[Extracted data Boundary: Start]

(* ===== verification/Message.v ===== *)
(** * Handshake, discovery and envelope payloads
    ([crates/agent-protocol/src/message.rs])

    Five payload types.  Each has its constructor with the checks of the
    source, its encoder as a program of CBOR items, and its decoder, which
    reads the items, checks the end of the input, calls the constructor and
    compares the re-encoding with the input. *)

From S2P Require Import Prelude RustStd Cbor Wire Types.

Definition MAX_FEATURES : Z := 16.
Definition MAX_PIPE_NAME_BYTES : Z := 512.
Definition MAX_PACKAGE_NAME_BYTES : Z := 256.
Definition MAX_REQUEST_BODY_BYTES : Z := MAX_PAYLOAD_BYTES - 128.
Definition MAX_RESPONSE_BODY_BYTES : Z := MAX_PAYLOAD_BYTES - 96.
Definition ENDPOINT_SCHEMA : Z := 1.
#[export] Hint Unfold MAX_FEATURES MAX_PIPE_NAME_BYTES MAX_PACKAGE_NAME_BYTES
  MAX_REQUEST_BODY_BYTES MAX_RESPONSE_BODY_BYTES ENDPOINT_SCHEMA : limits.

Module ProtocolError.
Inductive t := TooLarge | Malformed | NonCanonical | Unsupported | InvariantViolation.
#[global] Instance t_eq_dec : EqDecision t.
Proof. solve_decision. Defined.
End ProtocolError.
Abbreviation ProtocolError := ProtocolError.t.
Import ProtocolError.

#[export] Instance ProtocolError_wire : WireError ProtocolError :=
  {| e_malformed := Malformed; e_too_large := TooLarge; e_non_canonical := NonCanonical |}.

(** [u64::try_from(n).unwrap_or(u64::MAX)] *)
Definition saturating_u64 (n : Z) : Z := default (max_of 64) (try_from 64 n).

(** [T::from_u64(u64::from(value)).ok_or(Unsupported)] *)
Definition decode_enum {T} `{WireEnum T} (value : Z) : result ProtocolError T :=
  ok_or (enum_from value) Unsupported.

(** [!(MIN_NEGOTIATED_PAYLOAD_BYTES..=MAX_PAYLOAD_BYTES).contains(&maximum)],
    with the conversion to [usize] before it. *)
Definition payload_limit_invalid (maximum : Z) : bool :=
  match try_from 64 maximum with
  | None => true
  | Some maximum =>
      negb ((MIN_NEGOTIATED_PAYLOAD_BYTES <=? maximum) && (maximum <=? MAX_PAYLOAD_BYTES))
  end.

(** ** Client hello *)

Record ClientHello := {
  client_nonce : bytes;
  minimum : Version;
  maximum : Version;
  claimed_role : ClientRole;
  component_build_id : bytes;
  required_features : list Z;
}.
#[export] Instance ClientHello_eq_dec : EqDecision ClientHello.
Proof. solve_decision. Defined.

Definition ClientHello_new (nonce : bytes) (min max : Version) (role : ClientRole)
    (build : bytes) (features : list Z) : result ProtocolError ClientHello :=
  fail_if (bool_decide (nonce = zeros 32)
    || bool_decide (build = zeros 32)
    || (major min =? 0)
    || (major max =? 0)
    || Version_ltb max min
    || (len features >? MAX_FEATURES)
    || adjacent_any Z.geb features) InvariantViolation;;
  mret {| client_nonce := nonce; minimum := min; maximum := max; claimed_role := role;
          component_build_id := build; required_features := features |}.
Lemma lock_state_poison {E A} e (body : stm ConnectionState E A) c :
  poisoned (cn_state (lock_state e body c).2) = poisoned (cn_state c).
Proof. unfold lock_state. destruct (lock c) as [s|]; [|done]. by destruct (body s). Qed.

Lemma run_call_poison call c :
  call ≠ CPoison → poisoned (cn_state (run_call call c).2) = poisoned (cn_state c).
Proof.
  intros Hne. destruct call as [h request epoch|h|p| |]; simpl; try done.
  - rewrite <-(lock_state_poison BeginConnection _ c : poisoned (cn_state (begin_request h request epoch c).2) = _).
    by destruct (begin_request _ _ _ _).
  - rewrite <-(lock_state_poison id _ c : poisoned (cn_state (cancel h c).2) = _). by destruct (cancel _ _).
  - rewrite <-(lock_state_poison id _ c : poisoned (cn_state (finish p c).2) = _). by destruct (finish _ _).
  - unfold close. by destruct (lock c).
Qed.

Lemma run_poison calls c :
  CPoison ∉ calls → poisoned (cn_state (run calls c).2) = poisoned (cn_state c).
Proof.
  revert c. induction calls as [|call calls IH]; intros c Hn; [done|].
  rewrite run_cons. cbn [snd]. rewrite IH by set_solver. apply run_call_poison. set_solver.
Qed.

Lemma finish_cancelled c p :
  poisoned (cn_state c) = false → cancelled_in (permit_request_id p) c →
  (finish p c).1 = Ok CompletedCancelled.
Proof.
  unfold cancelled_in, finish, lock_state, lock. intros -> Hi.
  unfold mbind, stm_bind, get, modify, throw, mret, stm_ret. by rewrite Hi.
Qed.

(** ** Negotiation *)

Record negotiable (derived : ClientRole) (process_id : Z) (build : bytes) (hello : ClientHello)
    (supported : list Z) (nonce cid : bytes) (v : Version) : Prop := {
  ng_role : claimed_role hello = derived;
  ng_build : component_build_id hello = build;
  ng_client : ¬ Version_lt v (minimum hello) ∧ ¬ Version_lt (maximum hello) v;
  ng_server : ¬ Version_lt v MINIMUM_VERSION ∧ ¬ Version_lt CURRENT_VERSION v;
  ng_greatest w : ¬ Version_lt w (minimum hello) → ¬ Version_lt (maximum hello) w →
    ¬ Version_lt CURRENT_VERSION w → ¬ Version_lt v w;
  ng_supported : increasing supported ∧ required_features hello ⊆ supported;
  ng_hello : FEATURE_WINDOWS_HELLO ∈ required_features hello → ¬ Version_lt v WINDOWS_HELLO_VERSION;
  ng_passkey : FEATURE_PASSKEY_PROVIDER ∈ required_features hello →
    ¬ Version_lt v PASSKEY_PROVIDER_VERSION;
  ng_browser : FEATURE_BROWSER_FILL ∈ required_features hello → ¬ Version_lt v BROWSER_FILL_VERSION;
  ng_random : process_id ≠ 0 ∧ nonce ≠ zeros 32 ∧ cid ≠ zeros 16;
}.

[Extracted data Boundary: End]

### The task
Set down each line of the data precisely as it appears above.

### Reply
(* ===== verification/Message.v ===== *)
(** * Handshake, discovery and envelope payloads
    ([crates/agent-protocol/src/message.rs])

    Five payload types.  Each has its constructor with the checks of the
    source, its encoder as a program of CBOR items, and its decoder, which
    reads the items, checks the end of the input, calls the constructor and
    compares the re-encoding with the input. *)

From S2P Require Import Prelude RustStd Cbor Wire Types.

Definition MAX_FEATURES : Z := 16.
Definition MAX_PIPE_NAME_BYTES : Z := 512.
Definition MAX_PACKAGE_NAME_BYTES : Z := 256.
Definition MAX_REQUEST_BODY_BYTES : Z := MAX_PAYLOAD_BYTES - 128.
Definition MAX_RESPONSE_BODY_BYTES : Z := MAX_PAYLOAD_BYTES - 96.
Definition ENDPOINT_SCHEMA : Z := 1.
#[export] Hint Unfold MAX_FEATURES MAX_PIPE_NAME_BYTES MAX_PACKAGE_NAME_BYTES
  MAX_REQUEST_BODY_BYTES MAX_RESPONSE_BODY_BYTES ENDPOINT_SCHEMA : limits.

Module ProtocolError.
Inductive t := TooLarge | Malformed | NonCanonical | Unsupported | InvariantViolation.
#[global] Instance t_eq_dec : EqDecision t.
Proof. solve_decision. Defined.
End ProtocolError.
Abbreviation ProtocolError := ProtocolError.t.
Import ProtocolError.

#[export] Instance ProtocolError_wire : WireError ProtocolError :=
  {| e_malformed := Malformed; e_too_large := TooLarge; e_non_canonical := NonCanonical |}.

(** [u64::try_from(n).unwrap_or(u64::MAX)] *)
Definition saturating_u64 (n : Z) : Z := default (max_of 64) (try_from 64 n).

(** [T::from_u64(u64::from(value)).ok_or(Unsupported)] *)
Definition decode_enum {T} `{WireEnum T} (value : Z) : result ProtocolError T :=
  ok_or (enum_from value) Unsupported.

(** [!(MIN_NEGOTIATED_PAYLOAD_BYTES..=MAX_PAYLOAD_BYTES).contains(&maximum)],
    with the conversion to [usize] before it. *)
Definition payload_limit_invalid (maximum : Z) : bool :=
  match try_from 64 maximum with
  | None => true
  | Some maximum =>
      negb ((MIN_NEGOTIATED_PAYLOAD_BYTES <=? maximum) && (maximum <=? MAX_PAYLOAD_BYTES))
  end.

(** ** Client hello *)

Record ClientHello := {
  client_nonce : bytes;
  minimum : Version;
  maximum : Version;
  claimed_role : ClientRole;
  component_build_id : bytes;
  required_features : list Z;
}.
#[export] Instance ClientHello_eq_dec : EqDecision ClientHello.
Proof. solve_decision. Defined.

Definition ClientHello_new (nonce : bytes) (min max : Version) (role : ClientRole)
    (build : bytes) (features : list Z) : result ProtocolError ClientHello :=
  fail_if (bool_decide (nonce = zeros 32)
    || bool_decide (build = zeros 32)
    || (major min =? 0)
    || (major max =? 0)
    || Version_ltb max min
    || (len features >? MAX_FEATURES)
    || adjacent_any Z.geb features) InvariantViolation;;
  mret {| client_nonce := nonce; minimum := min; maximum := max; claimed_role := role;
          component_build_id := build; required_features := features |}.
Lemma lock_state_poison {E A} e (body : stm ConnectionState E A) c :
  poisoned (cn_state (lock_state e body c).2) = poisoned (cn_state c).
Proof. unfold lock_state. destruct (lock c) as [s|]; [|done]. by destruct (body s). Qed.

Lemma run_call_poison call c :
  call ≠ CPoison → poisoned (cn_state (run_call call c).2) = poisoned (cn_state c).
Proof.
  intros Hne. destruct call as [h request epoch|h|p| |]; simpl; try done.
  - rewrite <-(lock_state_poison BeginConnection _ c : poisoned (cn_state (begin_request h request epoch c).2) = _).
    by destruct (begin_request _ _ _ _).
  - rewrite <-(lock_state_poison id _ c : poisoned (cn_state (cancel h c).2) = _). by destruct (cancel _ _).
  - rewrite <-(lock_state_poison id _ c : poisoned (cn_state (finish p c).2) = _). by destruct (finish _ _).
  - unfold close. by destruct (lock c).
Qed.

Lemma run_poison calls c :
  CPoison ∉ calls → poisoned (cn_state (run calls c).2) = poisoned (cn_state c).
Proof.
  revert c. induction calls as [|call calls IH]; intros c Hn; [done|].
  rewrite run_cons. cbn [snd]. rewrite IH by set_solver. apply run_call_poison. set_solver.
Qed.

Lemma finish_cancelled c p :
  poisoned (cn_state c) = false → cancelled_in (permit_request_id p) c →
  (finish p c).1 = Ok CompletedCancelled.
Proof.
  unfold cancelled_in, finish, lock_state, lock. intros -> Hi.
  unfold mbind, stm_bind, get, modify, throw, mret, stm_ret. by rewrite Hi.
Qed.

(** ** Negotiation *)

Record negotiable (derived : ClientRole) (process_id : Z) (build : bytes) (hello : ClientHello)
    (supported : list Z) (nonce cid : bytes) (v : Version) : Prop := {
  ng_role : claimed_role hello = derived;
  ng_build : component_build_id hello = build;
  ng_client : ¬ Version_lt v (minimum hello) ∧ ¬ Version_lt (maximum hello) v;
  ng_server : ¬ Version_lt v MINIMUM_VERSION ∧ ¬ Version_lt CURRENT_VERSION v;
  ng_greatest w : ¬ Version_lt w (minimum hello) → ¬ Version_lt (maximum hello) w →
    ¬ Version_lt CURRENT_VERSION w → ¬ Version_lt v w;
  ng_supported : increasing supported ∧ required_features hello ⊆ supported;
  ng_hello : FEATURE_WINDOWS_HELLO ∈ required_features hello → ¬ Version_lt v WINDOWS_HELLO_VERSION;
  ng_passkey : FEATURE_PASSKEY_PROVIDER ∈ required_features hello →
    ¬ Version_lt v PASSKEY_PROVIDER_VERSION;
  ng_browser : FEATURE_BROWSER_FILL ∈ required_features hello → ¬ Version_lt v BROWSER_FILL_VERSION;
  ng_random : process_id ≠ 0 ∧ nonce ≠ zeros 32 ∧ cid ≠ zeros 16;
}.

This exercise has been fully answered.